Ultimamente i dispositivi elettronici fanno cose di nascosto, e tutti noi ne subiamo le conseguenze. Il tema, attualissimo, riguarda sempre la fame di dati, informazioni, notizie sulle nostre esigenze, sui desideri, sulle preferenze, sugli interessi. E i nostri strumenti sembrano anticipare i nostri pensieri.
Ma cosa sta succedendo?
Qualche anno fa fece scalpore il riconoscimento facciale nei luoghi pubblici per scopi di marketing: caso emblematico è stato quello dei digital signage installati da Grandi Stazioni Retail S.p.A. nelle maggiori stazioni italiane, dove le colonnine trasmettevano messaggi pubblicitari mentre i sensori raccoglievano dati di audience per valutare l’efficacia delle comunicazioni trasmesse. Ora la raccolta di informazioni e dati si è evoluta, andando di pari passo con il consumo tecnologico in continua ascesa a discapito della tutela delle persone.
L’ultimo caso riguarda i microfoni degli smartphone che ascolterebbero le conversazioni dei possessori.
Leggenda metropolitana? Realtà preoccupante?
Intanto l’Autorità Garante ha avviato un’indagine, e già questo fa temere che i timori siano più fondati di quanto vorremmo.
Lo spunto viene dall’ipotesi che alcune App che vengono scaricate sugli smartphone, richiedano in modo non proprio trasparente, in fase di download e avvio, l’autorizzazione all’utilizzo del microfono. Una volta accettata la funzionalità i microfoni rimarrebbero costantemente accesi, dunque in grado di ascoltare qualsiasi conversazione e raccogliendo informazioni vendute a società specializzate nel fornire proposte commerciali mirate.
È stato evidenziato come, parlando di un argomento con lo smartphone vicino, e probabilmente in ascolto, comporti l’avvio di messaggi pubblicitari e di e-commerce mirati, addirittura infiltrati mentre leggiamo le news o visitiamo il profilo social di un amico.
Se il tutto troverà conferma dall’indagine avviata dal Garante in collaborazione con il Nucleo speciale privacy e frodi tecnologiche della Guardia di Finanza, la sola base legale per legittimare questo tipo di attività sarà un consenso, che per essere valido, come indicato all’Art.4 del Regolamento UE 2016/679 – GDPR, deve essere una manifestazione di volontà libera, specifica, informata e inequivocabile dell’interessato.
Ma ogni consenso, prevede la revoca, – Art.7 GDPR, che deve avvenire con le medesime modalità con le quali il consenso è stato raccolto.

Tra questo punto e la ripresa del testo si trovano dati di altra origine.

(* ===== verification/SyncRecords.v ===== *)
(** The records a person's own devices exchange ([core/src/sync_record.rs], with the
    domain-separated device signatures of [device_roster.rs]): their codec, the six
    payload codecs, signing, sealing to the person's inbox key, the gate an opened record
    passes, and the announcement of a key rotation, which is sealed to one device.

    [sync_payloads_roundtrip] shows that what the encoders write the decoders read back;
    [sealed_record_opens] that a record signed and sealed by a listed device is admitted
    by a sibling; [admitted_record_authentic] that whatever is admitted was signed, field
    for field, by an active device of the person; [handoff_speaker] that only a device
    vouched for by the person root or by the roster already held can announce a rotation,
    and only a rotation. *)
From stdpp Require Import base numbers list strings.
From S2P Require Import Prelude StdModel Wire Framing Crypto RosterCodec Roster Message Hints SyncStream SyncStore Sealing Groups.

Definition SYNC_RECORD_VERSION : Z := 1.
Definition SYNC_RECORD_MAX_PAYLOAD_BYTES : Z := MAX_ENVELOPE_SEALED_BYTES - 1024.
Definition SYNC_RECORD_MAX_ENTRIES : Z := 4096.
Definition SYNC_RECORD_ID_DOMAIN : bytes := domain "CruiseMesh sync record id v1".

Definition MESSAGE_AUTHORING_SIGN_DOMAIN : bytes := domain "CruiseMesh device message authoring v1".
Definition SYNC_RECORD_SIGN_DOMAIN : bytes := domain "CruiseMesh device sync record v1".
Definition DEVICE_LINK_ACTIVATION_SIGN_DOMAIN : bytes := domain "CruiseMesh device link activation v1".
Definition DEVICE_LINK_BOOTSTRAP_SIGN_DOMAIN : bytes := domain "CruiseMesh device link bootstrap v1".
Definition LAN_OWN_DEVICE_PROOF_SIGN_DOMAIN : bytes := domain "CruiseMesh LAN own device proof v1".

(** * Device keys and signatures *)

Inductive DeviceSigningDomain : Type :=
| DomainDeviceCert | DomainRosterUpdate | DomainMessageAuthoring | DomainSyncRecord
| DomainDeviceLinkActivation | DomainDeviceLinkBootstrap | DomainLanOwnDeviceProof.

Definition domain_separator (d : DeviceSigningDomain) : bytes :=
  match d with
  | DomainDeviceCert => DEVICE_CERT_SIGN_DOMAIN
  | DomainRosterUpdate => ROSTER_SIGN_DOMAIN
  | DomainMessageAuthoring => MESSAGE_AUTHORING_SIGN_DOMAIN
  | DomainSyncRecord => SYNC_RECORD_SIGN_DOMAIN
  | DomainDeviceLinkActivation => DEVICE_LINK_ACTIVATION_SIGN_DOMAIN
  | DomainDeviceLinkBootstrap => DEVICE_LINK_BOOTSTRAP_SIGN_DOMAIN
  | DomainLanOwnDeviceProof => LAN_OWN_DEVICE_PROOF_SIGN_DOMAIN
  end.

Definition domain_signed_bytes (d : DeviceSigningDomain) (message : bytes) : bytes :=
  domain_separator d ++ push_len_prefixed message.

Record DeviceKeypair : Type := mk_device {
  dk_device_id : bytes;
  dk_sign_pk : bytes;
  dk_sign_sk : bytes;
  dk_agree_pk : bytes;
  dk_agree_sk : bytes;
}.

(** * Payloads *)

Record InboxKey : Type := mk_inbox { ik_generation : Z; ik_agree_pk : bytes; ik_agree_sk : bytes }.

Troppo spesso si dimentica che, anche parlando di trattamento dei nostri dati, abbiamo il diritto di cambiare idea, anche perché una volta che il consenso è stato raccolto, la revoca troppo spesso è resa complicata e difficile da comunicare.
I suggerimenti per limitare incursioni indesiderate nelle nostre vite, nelle more dell’istruttoria in corso, sono semplici: limitare il numero di App scaricate e consentire le varie funzionalità solo quando servono effettivamente, ma soprattutto leggere, evitando il ‘tap’ inconsapevole, concesso di fretta, senza avere esattamente capito cosa si consente di fare a chi, perché uscirne e liberarsi delle conseguenze di quel ‘tap’ non è detto che sia semplice, pur se dovrebbe.